Contient des spoilers pour les «soins de la peau»
Los Angeles, Californie: Dans le thriller captivant d'Elizabeth Banks 'Skincare', la fin révèle le véritable coût de la poursuite implacable de Goldman de la renommée et du succès. Le film, réalisé par Austin Peters, tisse de manière complexe la façade fastueuse d'Hollywood avec un récit plus profond et plus sinistre.
Au fur et à mesure que l'histoire se déroule, le plus grand antagoniste de Hope n'est pas une figure sombre de l'extérieur mais plutôt son ambition insatiable. Le point culminant des «soins de la peau» confronte l'espoir aux conséquences de sa motivation obsessionnelle, exposant les compromis personnels et éthiques qu'elle a faits en cours de route.

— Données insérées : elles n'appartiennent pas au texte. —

(* ===== verification/Ristretto.v ===== *)
(** * Ristretto: the prime-order group of the anonymous credentials

    What poksho, usernames, zkcredential and zkgroup call of curve25519-dalek:
    scalars modulo the order [l] of the group and points.  All of it is a
    parameter ([Ristretto]); [RistrettoLaws] states what its documentation says:
    scalars are the integers modulo [l], points form a cyclic group of that order
    generated by the base point, encodings are canonical.  Every identity
    between points then reduces to one between scalars: [group] replaces each
    point by a multiple [pt x] of the base point and calls [ring]. *)

From S2P Require Import Prelude.
From Stdlib Require Import Ring.
Open Scope list_scope.
Open Scope Z_scope.

Class Ristretto := {
  RScalar : Type;
  RPoint : Type;
  rscalar_eq_dec :: EqDecision RScalar;
  rpoint_eq_dec :: EqDecision RPoint;
  s_zero : RScalar;
  s_one : RScalar;
  s_add : RScalar -> RScalar -> RScalar;
  s_sub : RScalar -> RScalar -> RScalar;
  s_mul : RScalar -> RScalar -> RScalar;
  s_neg : RScalar -> RScalar;
  s_invert : RScalar -> RScalar;
  (** [Scalar::from] of a [u8] or a [u64]. *)
  s_from : Z -> RScalar;
  s_from_bytes_mod_order : array 32 -> RScalar;
  s_from_bytes_mod_order_wide : array 64 -> RScalar;
  s_from_canonical_bytes : array 32 -> option RScalar;
  s_to_bytes : RScalar -> array 32;
  p_identity : RPoint;
  (** [RISTRETTO_BASEPOINT_POINT]. *)
  p_base : RPoint;
  p_add : RPoint -> RPoint -> RPoint;
  p_sub : RPoint -> RPoint -> RPoint;
  p_neg : RPoint -> RPoint;
  p_mul : RScalar -> RPoint -> RPoint;
  (** [multiscalar_mul] and [vartime_multiscalar_mul], of the zipped iterators. *)
  multiscalar_mul : list (RScalar * RPoint) -> RPoint;
  p_compress : RPoint -> array 32;
  p_decompress : array 32 -> option RPoint;
  double_and_compress_batch : list RPoint -> list (array 32);
  p_from_uniform_bytes : array 64 -> RPoint
}.

Declare Scope ristretto_scope.
Notation "a +s b" := (s_add a b) (at level 50, left associativity) : ristretto_scope.
Notation "a -s b" := (s_sub a b) (at level 50, left associativity) : ristretto_scope.
Notation "a *s b" := (s_mul a b) (at level 40, left associativity) : ristretto_scope.
Notation "-s a" := (s_neg a) (at level 35, right associativity) : ristretto_scope.
Notation "P +p Q" := (p_add P Q) (at level 50, left associativity) : ristretto_scope.
Notation "P -p Q" := (p_sub P Q) (at level 50, left associativity) : ristretto_scope.
Notation "-p P" := (p_neg P) (at level 35, right associativity) : ristretto_scope.
Notation "a *p P" := (p_mul a P) (at level 41, right associativity) : ristretto_scope.
Open Scope ristretto_scope.

(** The order of the group. *)
Definition RISTRETTO_ORDER : Z := 2 ^ 252 + 27742317777372353535851937790883648493.

(** Sum of a list of points ([Iterator::sum]). *)
Definition p_sum `{Ristretto} (l : list RPoint) : RPoint := foldr p_add p_identity l.

Class RistrettoLaws `{R : Ristretto} := {
  scalar_value : RScalar -> Z;
  value_range : forall a, 0 <= scalar_value a < RISTRETTO_ORDER;
  value_inj : forall a b, scalar_value a = scalar_value b -> a = b;
  value_zero : scalar_value s_zero = 0;
  value_one : scalar_value s_one = 1;
  value_add : forall a b, scalar_value (a +s b) = (scalar_value a + scalar_value b) mod RISTRETTO_ORDER;
  value_sub : forall a b, scalar_value (a -s b) = (scalar_value a - scalar_value b) mod RISTRETTO_ORDER;
  value_mul : forall a b, scalar_value (a *s b) = (scalar_value a * scalar_value b) mod RISTRETTO_ORDER;
  value_neg : forall a, scalar_value (-s a) = (- scalar_value a) mod RISTRETTO_ORDER;
  value_from : forall n, 0 <= n <= u64_max -> scalar_value (s_from n) = n;
  scalar_bytes_round_trip : forall a, s_from_canonical_bytes (s_to_bytes a) = Some a;
  scalar_bytes_canonical : forall b a, s_from_canonical_bytes b = Some a -> s_to_bytes a = b;
  point_dlog : forall P, exists x, P = x *p p_base;
  base_order : forall a b, a *p p_base = b *p p_base -> a = b;
  p_mul_one : forall P, s_one *p P = P;
  p_mul_zero : forall P, s_zero *p P = p_identity;
  p_mul_add : forall a b P, (a +s b) *p P = a *p P +p b *p P;
  p_mul_mul : forall a b P, (a *s b) *p P = a *p b *p P;
  p_neg_mul : forall P, -p P = (-s s_one) *p P;
  p_sub_add : forall P Q, P -p Q = P +p (-p Q);
  multiscalar_mul_sum : forall l, multiscalar_mul l = p_sum ((fun x => x.1 *p x.2) <$> l);
  point_bytes_round_trip : forall P, p_decompress (p_compress P) = Some P;
  point_bytes_canonical : forall b P, p_decompress b = Some P -> p_compress P = b
}.

Section scalars.
Context `{RistrettoLaws}.

Lemma order_pos : 1 < RISTRETTO_ORDER.
Proof. by vm_compute. Qed.

(** An equation between scalars is one between integers modulo the order. *)
Lemma s_ring : ring_theory s_zero s_one s_add s_mul s_sub s_neg (=).
Proof.
  assert (Hv : forall a, scalar_value a mod RISTRETTO_ORDER = scalar_value a)
    by (intros a; apply Z.mod_small, value_range).
  constructor; intros; apply value_inj;
    rewrite ?value_add, ?value_mul, ?value_sub, ?value_neg, ?value_zero, ?value_one,
      ?value_add, ?value_mul, ?value_sub, ?value_neg.
  - rewrite Z.add_0_l. apply Hv.
  - f_equal; lia.
  - rewrite Zplus_mod_idemp_r, Zplus_mod_idemp_l. f_equal; lia.
  - rewrite Z.mul_1_l. apply Hv.
  - f_equal; lia.
  - rewrite Zmult_mod_idemp_r, Zmult_mod_idemp_l. f_equal; lia.
  - rewrite Zmult_mod_idemp_l, <- Zplus_mod. f_equal; lia.
  - rewrite Zplus_mod_idemp_r. f_equal; lia.
  - rewrite Zplus_mod_idemp_r. by rewrite Z.add_opp_diag_r.
Qed.

Add Ring scalars : s_ring.

(** ** Points as multiples of the base point *)

Definition pt (x : RScalar) : RPoint := x *p p_base.

Lemma pt_dlog P : exists x, P = pt x.
Proof. apply point_dlog. Qed.
Lemma pt_inj a b : pt a = pt b -> a = b.
Proof. apply base_order. Qed.
Lemma pt_base : p_base = pt s_one.
Proof. unfold pt. by rewrite p_mul_one. Qed.
Lemma pt_identity : p_identity = pt s_zero.
Proof. unfold pt. by rewrite p_mul_zero. Qed.
Lemma pt_mul a x : a *p pt x = pt (a *s x).
Proof. unfold pt. by rewrite p_mul_mul. Qed.
Lemma pt_add x y : pt x +p pt y = pt (x +s y).
Proof. unfold pt. by rewrite p_mul_add. Qed.
Lemma pt_neg x : -p pt x = pt (-s x).
Proof. rewrite p_neg_mul, pt_mul. f_equal. ring. Qed.
Lemma pt_sub x y : pt x -p pt y = pt (x -s y).
Proof. rewrite p_sub_add, pt_neg, pt_add. f_equal. ring. Qed.
End scalars.

(** Name the discrete logarithms of the atoms of a point expression. *)
Ltac dlog_atoms P :=
  lazymatch P with
  | p_add ?A ?B => dlog_atoms A; dlog_atoms B
  | p_sub ?A ?B => dlog_atoms A; dlog_atoms B
  | p_neg ?A => dlog_atoms A
  | p_mul _ ?A => dlog_atoms A
  | p_identity => idtac
  | p_base => idtac
  | pt _ => idtac
  | _ => let x := fresh "x" in let Hx := fresh "Hx" in
         destruct (pt_dlog P) as [x Hx]; rewrite ?Hx; clear Hx
  end.

Ltac fold_points :=
  rewrite ?pt_base, ?pt_identity;
  repeat first [rewrite pt_mul | rewrite pt_add | rewrite pt_sub | rewrite pt_neg].

(** Prove an equation between points by the ring of scalars. *)
Ltac group :=
  match goal with |- ?P = ?Q => dlog_atoms P end;
  match goal with |- ?P = ?Q => dlog_atoms Q end;
  fold_points; f_equal; try ring.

`` Skincare '' présente les difficultés de Hope Goldman à Hollywood
Un immobile de «Skincare» (@ifcflims)
À la fin de `` Skincare '', le personnage d'Elizabeth Banks, Hope Goldman, fait face aux conséquences de son obsession du succès dans le monde des couverts de la peau hollywoodienne.
Tout au long du film, Hope devient de plus en plus paranoïaque, convaincue que son concurrent Angel Vergara est à l'origine d'une série d'incidents harcelants, notamment en piratant son e-mail, en envoyant des messages inappropriés à ses clients et en vandalisant sa propriété.
Elle rapporte Angel à la police malgré les preuves concrètes, et sa peur dégénère au point où elle demande l'aide de son amie Jordan, une coach de motivation, pour gérer Angel.
Cependant, dans une tournure choquante, Hope découvre à travers des images de sécurité que Jordan était celui qui la sabotait depuis le début. Cette révélation arrive trop tard, alors que l'ami de Hope Armen, qui avait été enrôlé pour aider, attaque violemment Angel chez lui. L'implication d'Armen mène à sa mort tragique dans un accident de voiture peu de temps après l'attaque.
Hope, désespéré de reprendre le contrôle, confronte Jordan à son appartement. Leur confrontation devient physique, mais la situation devient incontrôlable lorsque la police, renversée par Jordan, arrive au domicile de Hope.
L'obsession de Hope Goldman mène à des conséquences tragiques dans les «soins de la peau»
Elizabeth Banks As Hope Goldman dans «Skincare» (@IfCflims)
Anticipant son arrestation, Hope embrasse le moment, s'habiller et se maquiller, pleinement conscient que sa chute sera publiée. Alors que la police frappe à sa porte, Hope l'ouvre avec un sourire, pleinement préparé à affronter les caméras.
Le film se termine par l'espoir que l'espoir soit étiqueté comme le «Facial Killer» dans les médias, accusé d'avoir embauché un tueur à gages pour éliminer sa concurrence. Malgré les retombées juridiques et morales, l'histoire de Hope captive le public, et sa ligne de soins de la peau se vend, en réalisant ironiquement la renommée qu'elle a désespérément recherchée.
La scène finale présente un clip d'interview précédent où Hope parle de prendre le contrôle de sa vie, de souligner les durées qu'elle est prête à aller pour atteindre ses objectifs. Le réalisateur Austin Peters et Elizabeth Banks soulignent tous deux que le film explore la ligne fine entre la renommée et l'infamie, avec l'espoir atteignant finalement son objectif d'être sous les projecteurs, bien que pour toutes les mauvaises raisons.
Les banques reflètent que le moment final de Hope représente sa saisie une opportunité inattendue, transformant sa notoriété en succès marketing. La fin laisse les téléspectateurs envisager le coût de l'ambition incessante dans un monde qui prix, apparence et succès avant tout, ainsi que le mince placage du contrôle que les gens, comme l'espoir, essaient de maintenir dans leur vie chaotique.
«Skincare» est disponible dans les salles.